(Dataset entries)

(** ** Nothing stays queued

    An operation of the loop that finds the command queue empty leaves it empty:
    what it has the reducer emit it also flushes. *)

Section clears.
Context {M T F B R P Tok D : Type} `{!MailboxControl M T F} `{!Broadcast LifecycleEvent.t B R}.
Context `{!MailboxDriver M F Tok D} {clock : Clock}.
Local Abbreviation Driver := (Driver M B P Tok).
Local Abbreviation DriverNote := (DriverNote T F P D).
Local Abbreviation StoreOp := (@StoreOp M T F B P).
Local Abbreviation DriverOp := (@DriverOp M T F B P Tok D).

Definition queue (d : Driver) : list Effect := sr_effects (scope d).
Definition cleared (d : Driver) (_ : list DriverNote) (d' : Driver) : Prop := queue d = [] -> queue d' = [].
#[export] Instance cleared_rel : StepRel cleared.
Proof. split; unfold cleared; eauto. Qed.

(** [m] ends with an empty queue, whatever it finds. *)
Definition empties {A} (m : DriverOp A) : Prop := forall d a n d', m d = Ret (a, n, d') -> queue d' = [].

Lemma empties_clears {A} (m : DriverOp A) : empties m -> steps cleared m.
Proof. intros Hm d a n d' H _. by eapply Hm. Qed.
Lemma empties_bind {A C} (m : DriverOp A) (k : A -> DriverOp C) : (forall a, empties (k a)) -> empties (m ≫= k).
Proof. intros Hk d c n d' H. apply tx_bind_inv in H as (a & n1 & d1 & n2 & _ & H & _). by eapply Hk. Qed.
Lemma empties_then {A C} (m : DriverOp A) (k : A -> DriverOp C) :
  empties m -> (forall a, steps cleared (k a)) -> empties (m ≫= k).
Proof.
  intros Hm Hk d c n d' H. apply tx_bind_inv in H as (a & n1 & d1 & n2 & H1 & H & _).
  eapply Hk; [done|]. by eapply Hm.
Qed.

Lemma clears_shared {A} (m : StoreOp A) : steps cleared (shared m : DriverOp A).
Proof. intros d a n d' H Hq. apply tx_zoom_inv in H as (n' & s & _ & _ & ->). exact Hq. Qed.
Lemma clears_notes l : steps cleared (tx_notes l : DriverOp ()).
Proof. intros d a n d' H Hq. cbv [tx_notes] in H. by simplify_eq. Qed.
Lemma clears_modify_self g : (forall r, sr_effects r = [] -> sr_effects (g r) = []) -> steps cleared (modify_self g : DriverOp ()).
Proof. intros Hg d a n d' H. cbv [modify_self tx_modify] in H. simplify_eq. intros Hq. by apply Hg. Qed.
Lemma clears_modify_driver g : (forall d : Driver, scope (g d) = scope d) -> steps cleared (tx_modify g : DriverOp ()).
Proof. intros Hg d a n d' H. cbv [tx_modify] in H. simplify_eq. unfold cleared, queue. by rewrite Hg. Qed.

Lemma reduced_inv {A} o m (d : Driver) (a : A) n d' :
  (reduced o m : DriverOp A) d = Ret (a, n, d') ->
  exists es s', m (sr_supervisor (scope d)) = Ret (a, es, s') /\ queue d' = queue d ++ es /\ sr_supervisor (scope d') = s'.
Proof.
  unfold reduced, self, mbind, tx_bind, tx_get, tx_lift. simpl.
  destruct (m (sr_supervisor (scope d))) as [[[x es] s']| |]; simpl; [|done..]. intros [= -> _ <-]. eauto.
Qed.
Lemma clears_reduced {A} o (m : SupervisorState -> outcome (A * list Effect * SupervisorState)) :
  (forall s a es s', m s = Ret (a, es, s') -> es = []) -> steps cleared (reduced o m : DriverOp A).
Proof. intros Hm d a n d' H Hq. apply reduced_inv in H as (es & s' & H & -> & _). by rewrite Hq, (Hm _ _ _ _ H). Qed.

(** Events that command nothing. *)
Definition silent_event (e : Event) : bool :=
  match e with Terminalized _ | RemovalLatched _ | Settle => false | _ => true end.
Lemma silent_step s e : silent_event e = true -> (step s e).1 = [].
Proof.
  intros He. unfold step. destruct e; try done; simpl; unfold sample_removal; repeat (case_match; try done).
Qed.
Lemma clears_reduce e : silent_event e = true -> steps cleared (reduce e : DriverOp ()).
Proof.
  intros He. apply clears_reduced. intros s a es s' H. pose proof (silent_step s e He) as Hs.
  destruct (step s e). by simplify_eq/=.
Qed.
End clears.

Create HintDb clears.
Ltac clears_step :=
  match goal with
  | |- steps _ (let _ := _ in _) => cbv zeta
  | |- steps _ (cell_op _) => apply clears_shared
  | |- steps _ (shared _) => apply clears_shared
  | |- steps _ (modify_self _) => apply clears_modify_self; done
  | |- steps _ (tx_modify _) => apply clears_modify_driver; done
  | |- steps _ (tx_notes _) => apply clears_notes
  | |- steps _ (reduce _) => apply clears_reduce; reflexivity
  | _ => tx_step
  end.
Ltac clears_walk :=
  repeat first [solve [eauto 2 with clears nocore] | clears_step
               | match goal with |- steps _ ?m => unfold_head m end].

Section clear_ops.
Context {M T F B R P Tok D : Type} `{!MailboxControl M T F} `{!Broadcast LifecycleEvent.t B R}.
Context `{!MailboxDriver M F Tok D} {clock : Clock}.
Context (now_at : nat -> Z) (sample_at : nat -> Z) (powi : f64 -> Z -> f64).
Local Abbreviation DriverOp := (@DriverOp M T F B P Tok D).
Local Abbreviation cleared := (@cleared M T F B P Tok D).

Lemma clears_members_of r ks : steps cleared (members_of r ks : DriverOp (list nat)).
Proof. induction ks; simpl; clears_walk. Qed.
Lemma clears_removal_latched k : steps cleared (removal_latched k : DriverOp _).
Proof. clears_walk. Qed.
Lemma clears_publish_terminal k e i st : steps cleared (publish_terminal k e i st : DriverOp _).
Proof. clears_walk. Qed.
Lemma clears_reclaim_child k : steps cleared (reclaim_child k : DriverOp _).
Proof. clears_walk. Qed.
Lemma clears_suppressed k : steps cleared (construction_is_suppressed k : DriverOp _).
Proof. clears_walk. Qed.
Lemma clears_advance_ladder k t : steps cleared (advance_ladder k t : DriverOp _).
Proof. clears_walk. Qed.
Hint Resolve clears_members_of clears_removal_latched clears_publish_terminal clears_reclaim_child
  clears_suppressed clears_advance_ladder : clears.
Lemma clears_finalize_removal k : steps cleared (finalize_removal k : DriverOp ()).
Proof. clears_walk. Qed.
Lemma clears_prune_terminal k : steps cleared (prune_terminal k : DriverOp ()).
Proof. clears_walk. Qed.
Lemma clears_fail_startup_request : steps cleared (supervisor_fail_startup : DriverOp _).
Proof. apply clears_reduced. intros s a es s' H. by destruct (Supervisor.fail_startup s); simplify_eq/=. Qed.
Lemma clears_admit m i : steps cleared (supervisor_admit m i : DriverOp _).
Proof.
  apply clears_reduced. intros s a es s' H. by apply bind_Ret_inv in H as ([k s1] & _ & H); simplify_eq/=.
Qed.
Hint Resolve clears_finalize_removal clears_prune_terminal clears_fail_startup_request clears_admit : clears.
Lemma clears_insert_child c i : steps cleared (insert_child c i : DriverOp _).
Proof. clears_walk. Qed.
Hint Resolve clears_insert_child : clears.

Section open.
Context (call : Call -> DriverOp ()) (Hcall : forall c, steps cleared (call c)).
Context (Hflush : empties (call Flush)).
Hint Resolve Hcall : clears.

Lemma flush_settles : empties (_ ← call Flush; call SettleAll).
Proof. by apply empties_then. Qed.

Lemma clears_begin_stop_child k f : steps cleared (begin_stop_child now_at call k f).
Proof. clears_walk. Qed.
Lemma clears_apply_readiness_effect k i e : steps cleared (apply_readiness_effect now_at call k i e).
Proof. pose proof clears_begin_stop_child. clears_walk. Qed.
Hint Resolve clears_begin_stop_child clears_apply_readiness_effect : clears.
Lemma clears_begin_drain_transition r st : steps cleared (begin_drain_transition call r st).
Proof.
  apply steps_bind; [apply _|clears_walk|]. intros q d a n d' H Hq.
  apply tx_bind_inv in H as (x & n1 & d1 & n2 & H1 & H & _). apply reduced_inv in H1 as (es & s' & H1 & Hq1 & _).
  destruct x as [[p state]|].
  - revert H. apply (empties_bind (tx_assert _ _)). intros _. do 4 (apply empties_bind; intros). apply flush_settles.
  - apply tx_ret_inv in H as (_ & _ & ->). rewrite Hq1, Hq. simpl.
    apply begin_drain_Ret in H1 as (_ & dr & _ & H1).
    destruct (ScopeLifecycle.is_draining _); [by destruct H1 as (_ & -> & _)|]. by destruct H1 as (H1 & _).
Qed.
Hint Resolve clears_begin_drain_transition : clears.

→ **WORK INSTRUCTION**
Output, from the data above, the lines from the line with "Lemma clears_advance_ladder k" to the line with "Lemma clears_finalize_removal k" exactly as they stand, both ends included and nothing else.

→ **OUTPUT OF THE TASK**
Lemma clears_advance_ladder k t : steps cleared (advance_ladder k t : DriverOp _).
Proof. clears_walk. Qed.
Hint Resolve clears_members_of clears_removal_latched clears_publish_terminal clears_reclaim_child
  clears_suppressed clears_advance_ladder : clears.
Lemma clears_finalize_removal k : steps cleared (finalize_removal k : DriverOp ()).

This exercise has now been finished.